→ Exercise instructions
Below are records; copy exactly the line containing "Lemma rows_of_user_spec (userId" and every line after it, through the last.

→ Entries provided
(** X6.  On any backend state and for any field list, [updateTodo] adds
    and removes no row, changes no [id], [user_id] or [created_at], changes
    no row but the one of its id and no user; a record that it returns is
    the record that is stored. *)
Theorem updateTodo_keeps_identity
    (id : Z) (updates : list (column * jsval)) (w : World) :
  rows_kept (todos w) (todos (snd (updateTodo id updates w)))
  /\ users (snd (updateTodo id updates w)) = users w
  /\ (forall k, k <> id ->
        todos (snd (updateTodo id updates w)) !! k = todos w !! k)
  /\ (forall r, fst (updateTodo id updates w) = Ret (Some r) ->
        todos (snd (updateTodo id updates w)) !! id = Some r).
Proof.
  destruct (updateTodo id updates w) as [o w'] eqn:E.
  apply updateTodo_any in E as (U & T & R). simpl.
  destruct T as [T|(t & values & stamp & Ht & _ & _ & T)]; rewrite T.
  - split; [apply rows_kept_refl|]. split; [done|]. split; [done|].
    intros r Hr. rewrite <- T. by apply R.
  - split; [by apply (rows_kept_insert _ _ t), same_identity_apply|]. split; [done|].
    split; [intros k Hne; by rewrite lookup_insert_ne|].
    intros r Hr. rewrite <- T. by apply R.
Qed.

(** X7.  On a healthy backend, [updateTodo] of an id that has no row
    returns null, whatever the fields, and changes nothing. *)
Theorem updateTodo_missing
    (id : Z) (updates : list (column * jsval)) (w : World) :
  healthy w -> todos w !! id = None ->
  updateTodo id updates w = (Ret None, w).
Proof.
  intros H Ht. unfold updateTodo, try_async.
  destruct (length updates =? 0)%nat.
  - cbn -[getTodoById]. by rewrite (getTodoById_healthy _ _ H), Ht.
  - rewrite bind_run. unfold get_world at 1.
    destruct (isProduction w) eqn:Ep; rewrite bind_run; unfold sql_update_todo;
      rewrite bind_run, (statement_healthy _ H); rewrite bind_run; unfold get_world at 1;
      rewrite Ep.
    + destruct (negb _); [reflexivity|].
      destruct (stored_sets true updates); by rewrite ?Ht.
    + destruct (stored_sets false updates); [|reflexivity]. rewrite Ht.
      cbn -[getTodoById]. by rewrite (getTodoById_healthy _ _ H), Ht.
Qed.

Lemma updateTodo_missing_witness :
  updateTodo 99 [(Title, JStr "x")] dev_world = (Ret None, dev_world).
Proof. apply (updateTodo_missing 99 [(Title, JStr "x")] dev_world); reflexivity. Defined.

(** ** Users *)

Lemma username_taken_spec (name : string) (m : gmap Z User.t) :
  username_taken name m = true
  <-> exists k u, m !! k = Some u /\ User.username u = name.
Proof.
  unfold username_taken. rewrite existsb_exists. split.
  - intros ([k u] & Hin & Heq). apply String.eqb_eq in Heq.
    apply list_elem_of_In, elem_of_map_to_list in Hin. eauto.
  - intros (k & u & Hk & Hn). exists (k, u). split.
    + by apply list_elem_of_In, elem_of_map_to_list.
    + by apply String.eqb_eq.
Qed.

Lemma username_free_spec (name : string) (m : gmap Z User.t) :
  username_taken name m = false
  <-> forall k u, m !! k = Some u -> User.username u <> name.
Proof.
  split.
  - intros Hf k u Hk Hn.
    assert (username_taken name m = true) by (apply username_taken_spec; eauto).
    congruence.
  - intros Hall. destruct (username_taken name m) eqn:E; [|reflexivity].
    apply username_taken_spec in E as (k & u & Hk & Hn). by destruct (Hall k u Hk).
Qed.

Lemma getUserByUsername_healthy (name : string) (w : World) :
  healthy w ->
  getUserByUsername name w
  = (Ret (snd <$> find (fun kv => String.eqb (User.username (snd kv)) name)
                       (map_to_list (users w))), w).
Proof.
  intros H. unfold getUserByUsername, sql_select_user_by_username.
  rewrite bind_run, (statement_healthy _ H). reflexivity.
Qed.

Lemma find_username_spec (name : string) (m : gmap Z User.t) :
  let r := snd <$> find (fun kv => String.eqb (User.username (snd kv)) name)
                        (map_to_list m) in
  (forall u, r = Some u -> User.username u = name /\ exists k, m !! k = Some u)
  /\ (r = None <-> forall k u, m !! k = Some u -> User.username u <> name).
Proof.
  cbv zeta. destruct (find _ _) as [[k u]|] eqn:Ef; simpl.
  - apply find_some in Ef as [Hin Heq]. apply String.eqb_eq in Heq.
    apply list_elem_of_In, elem_of_map_to_list in Hin. simpl in Heq.
    split.
    + intros u' [= <-]. eauto.
    + split; [discriminate|]. intros Hall. by destruct (Hall k u Hin).
  - split; [discriminate|]. split; [|done]. intros _ k u Hk Hn.
    pose proof (find_none _ _ Ef (k, u)) as Hnone. simpl in Hnone.
    rewrite (proj2 (String.eqb_eq _ _) Hn) in Hnone.
    assert (In (k, u) (map_to_list m)) as Hin
      by (by apply list_elem_of_In, elem_of_map_to_list).
    specialize (Hnone Hin). discriminate.
Qed.

(** X8.  On a healthy backend, [getUserByUsername] returns a stored user
    that has the username when there is one, and null exactly when no
    stored user has it; the comparison is exact (case-sensitive). *)
Theorem getUserByUsername_found (name : string) (w : World) :
  healthy w ->
  exists r : option User.t,
    getUserByUsername name w = (Ret r, w)
    /\ (forall u, r = Some u ->
          User.username u = name /\ exists k, users w !! k = Some u)
    /\ (r = None <-> forall k u, users w !! k = Some u -> User.username u <> name).
Proof.
  intros H. rewrite (getUserByUsername_healthy _ _ H). eexists. split; [reflexivity|].
  apply find_username_spec.
Qed.

Lemma getUserByUsername_found_witness :
  exists r : option User.t,
    getUserByUsername "Alice" dev_world = (Ret r, dev_world)
    /\ (forall u, r = Some u ->
          User.username u = "Alice" /\ exists k, users dev_world !! k = Some u)
    /\ (r = None
        <-> forall k u, users dev_world !! k = Some u -> User.username u <> "Alice").
Proof. apply (getUserByUsername_found "Alice" dev_world). reflexivity. Defined.




Lemma sql_insert_user_any name hash w o w' :
  sql_insert_user name hash w = (o, w') ->
  todos w' = todos w
  /\ (users w' = users w
      \/ exists row,
           username_taken name (users w) = false
           /\ users w !! User.id row = None
           /\ User.username row = name
           /\ users w' = <[User.id row := row]> (users w)).
Proof.
  unfold sql_insert_user. rewrite bind_run.
  destruct (statement w) as [[[]|] w1] eqn:E1; apply statement_world in E1;
    [|intros [= <- <-]; rewrite E1; simpl; auto].
  rewrite bind_run. unfold get_world at 1.
  replace (users w1) with (users w) by (rewrite E1; reflexivity).
  replace (users_seq w1) with (users_seq w) by (rewrite E1; reflexivity).
  destruct (username_taken name (users w)) eqn:Hfree;
    [intros [= <- <-]; rewrite E1; simpl; auto|].
  destruct (negb (user_ok (isProduction w1) name hash));
    [intros [= <- <-]; rewrite E1; simpl; auto|]. cbn [orb].
  destruct (users w !! (users_seq w + 1)) eqn:Hk;
    [intros [= <- <-]; rewrite E1; simpl; auto|].
  intros [= <- <-]. split; [by rewrite E1|]. right.
  exists (User.mk (users_seq w + 1) name hash (current_timestamp w1)).
  split; [reflexivity|]. split; [exact Hk|]. split; [reflexivity|]. by rewrite E1.
Qed.

(** X10.  Usernames stay unique.  On any backend state, if no two stored
    users share a username, the same holds after [createUser], whatever it
    returns; and on a healthy backend [createUser] with a username that is
    taken returns null and stores nothing. *)
Theorem createUser_keeps_usernames_unique (name hash : string) (w : World) :
  unique_usernames (users w) ->
  unique_usernames (users (snd (createUser name hash w)))
  /\ todos (snd (createUser name hash w)) = todos w
  /\ (healthy w -> username_taken name (users w) = true ->
      createUser name hash w = (Ret None, w)).
Proof.
  intros Huniq.
  assert (Hany : forall o w', createUser name hash w = (o, w') ->
            unique_usernames (users w') /\ todos w' = todos w).
  { intros o w'. unfold createUser, try_async. rewrite bind_run. unfold get_world at 1.
    assert (Hins : forall o1 w1, sql_insert_user name hash w = (o1, w1) ->
              unique_usernames (users w1) /\ todos w1 = todos w).
    { intros o1 w1 E1. apply sql_insert_user_any in E1 as [T [U|(row & Hfree & Hk & Hn & U)]];
        (split; [|exact T]); rewrite U; [exact Huniq|].
      intros k1 k2 u1 u2 H1 H2 Heq.
      destruct (decide (User.id row = k1)) as [<-|N1];
        destruct (decide (User.id row = k2)) as [<-|N2]; try done.
      - rewrite lookup_insert_eq in H1. rewrite lookup_insert_ne in H2 by done.
        injection H1 as <-. exfalso.
        apply (proj1 (username_free_spec _ _) Hfree k2 u2 H2). congruence.
      - rewrite lookup_insert_eq in H2. rewrite lookup_insert_ne in H1 by done.
        injection H2 as <-. exfalso.
        apply (proj1 (username_free_spec _ _) Hfree k1 u1 H1). congruence.
      - rewrite lookup_insert_ne in H1, H2 by done. eauto. }
    destruct (isProduction w); rewrite bind_run;
      destruct (sql_insert_user name hash w) as [[row|] w1] eqn:E1;
      destruct (Hins _ _ eq_refl) as [Hu Ht].
    - by intros [= <- <-].
    - by intros [= <- <-].
    - cbn -[getUserById]. unfold getUserById, sql_select_user_by_id. rewrite bind_run.
      destruct (statement w1) as [[[]|] w2] eqn:E2; apply statement_world in E2;
        intros [= <- <-]; rewrite E2; simpl; auto.
    - by intros [= <- <-]. }
  destruct (createUser name hash w) as [o w'] eqn:E.
  destruct (Hany o w' eq_refl) as [Hu Ht]. simpl.
  split; [exact Hu|]. split; [exact Ht|].
  intros H Htaken. rewrite <- E. by apply createUser_duplicate.
Qed.

Lemma dev_users_unique : unique_usernames (users dev_world).
Proof.
  intros k1 k2 u1 u2 H1 H2 Heq. simpl in H1, H2.
  apply lookup_insert_Some in H1 as [[<- <-]|[N1 H1]];
    apply lookup_insert_Some in H2 as [[<- <-]|[N2 H2]]; try done.
  - apply lookup_insert_Some in H2 as [[<- <-]|[N3 H2]]; [discriminate|done].
  - apply lookup_insert_Some in H1 as [[<- <-]|[N3 H1]]; [discriminate|done].
  - apply lookup_insert_Some in H1 as [[<- <-]|[N3 H1]]; [|done].
    apply lookup_insert_Some in H2 as [[<- <-]|[N4 H2]]; done.
Qed.

Lemma createUser_keeps_usernames_unique_witness :
  unique_usernames (users (snd (createUser "bob" "$2b$10$Rt" dev_world)))
  /\ todos (snd (createUser "bob" "$2b$10$Rt" dev_world)) = todos dev_world
  /\ (healthy dev_world -> username_taken "bob" (users dev_world) = true ->
      createUser "bob" "$2b$10$Rt" dev_world = (Ret None, dev_world)).
Proof.
  apply (createUser_keeps_usernames_unique "bob" "$2b$10$Rt" dev_world).
  exact dev_users_unique.
Defined.

(** ** Listing and counting *)

Lemma rows_of_user_spec (userId : Z) (m : gmap Z Todo.t) (t : Todo.t) :
  t ∈ rows_of_user userId m
  <-> exists k, m !! k = Some t /\ Todo.user_id t = userId.
Proof.
  unfold rows_of_user. rewrite list_elem_of_filter, list_elem_of_fmap. split.
  - intros [Hu ([k t'] & -> & Hin)]. apply elem_of_map_to_list in Hin. eauto.
  - intros (k & Hk & Hu). split; [done|]. exists (k, t). split; [done|].
    by apply elem_of_map_to_list.
Qed.

Lemma insert_desc_perm (t : Todo.t) (l : list Todo.t) : insert_desc t l ≡ₚ t :: l.
Proof.
  induction l as [|x r IH]; simpl; [done|].
  destruct (String.leb _ _); [done|].
  rewrite IH. apply Permutation_swap.
Qed.

Lemma sort_desc_perm (l : list Todo.t) : foldr insert_desc [] l ≡ₚ l.
Proof.
  induction l as [|x r IH]; simpl; [done|].
  by rewrite insert_desc_perm, IH.
Qed.

Lemma insert_desc_hd (t x : Todo.t) (l : list Todo.t) :
  not_later x t -> HdRel not_later x l -> HdRel not_later x (insert_desc t l).
Proof.
  intros Ht Hl. destruct l as [|y r]; simpl; [by constructor|].
  destruct (String.leb _ _); constructor; [exact Ht|].
  by inversion Hl.
Qed.

Lemma insert_desc_sorted (t : Todo.t) (l : list Todo.t) :
  Sorted not_later l -> Sorted not_later (insert_desc t l).
Proof.
  induction 1 as [|x r Hs IH Hh]; simpl; [by repeat constructor|].
  destruct (String.leb (Todo.created_at x) (Todo.created_at t)) eqn:E.
  - constructor; [by constructor|]. by constructor.
  - constructor; [exact IH|]. apply insert_desc_hd; [|exact Hh].
    unfold not_later. destruct (String.leb_total (Todo.created_at t) (Todo.created_at x));
      congruence.
Qed.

→ Response area
Lemma rows_of_user_spec (userId : Z) (m : gmap Z Todo.t) (t : Todo.t) :
  t ∈ rows_of_user userId m
  <-> exists k, m !! k = Some t /\ Todo.user_id t = userId.
Proof.
  unfold rows_of_user. rewrite list_elem_of_filter, list_elem_of_fmap. split.
  - intros [Hu ([k t'] & -> & Hin)]. apply elem_of_map_to_list in Hin. eauto.
  - intros (k & Hk & Hu). split; [done|]. exists (k, t). split; [done|].
    by apply elem_of_map_to_list.
Qed.

Lemma insert_desc_perm (t : Todo.t) (l : list Todo.t) : insert_desc t l ≡ₚ t :: l.
Proof.
  induction l as [|x r IH]; simpl; [done|].
  destruct (String.leb _ _); [done|].
  rewrite IH. apply Permutation_swap.
Qed.

Lemma sort_desc_perm (l : list Todo.t) : foldr insert_desc [] l ≡ₚ l.
Proof.
  induction l as [|x r IH]; simpl; [done|].
  by rewrite insert_desc_perm, IH.
Qed.

Lemma insert_desc_hd (t x : Todo.t) (l : list Todo.t) :
  not_later x t -> HdRel not_later x l -> HdRel not_later x (insert_desc t l).
Proof.
  intros Ht Hl. destruct l as [|y r]; simpl; [by constructor|].
  destruct (String.leb _ _); constructor; [exact Ht|].
  by inversion Hl.
Qed.

Lemma insert_desc_sorted (t : Todo.t) (l : list Todo.t) :
  Sorted not_later l -> Sorted not_later (insert_desc t l).
Proof.
  induction 1 as [|x r Hs IH Hh]; simpl; [by repeat constructor|].
  destruct (String.leb (Todo.created_at x) (Todo.created_at t)) eqn:E.
  - constructor; [by constructor|]. by constructor.
  - constructor; [exact IH|]. apply insert_desc_hd; [|exact Hh].
    unfold not_later. destruct (String.leb_total (Todo.created_at t) (Todo.created_at x));
      congruence.
Qed.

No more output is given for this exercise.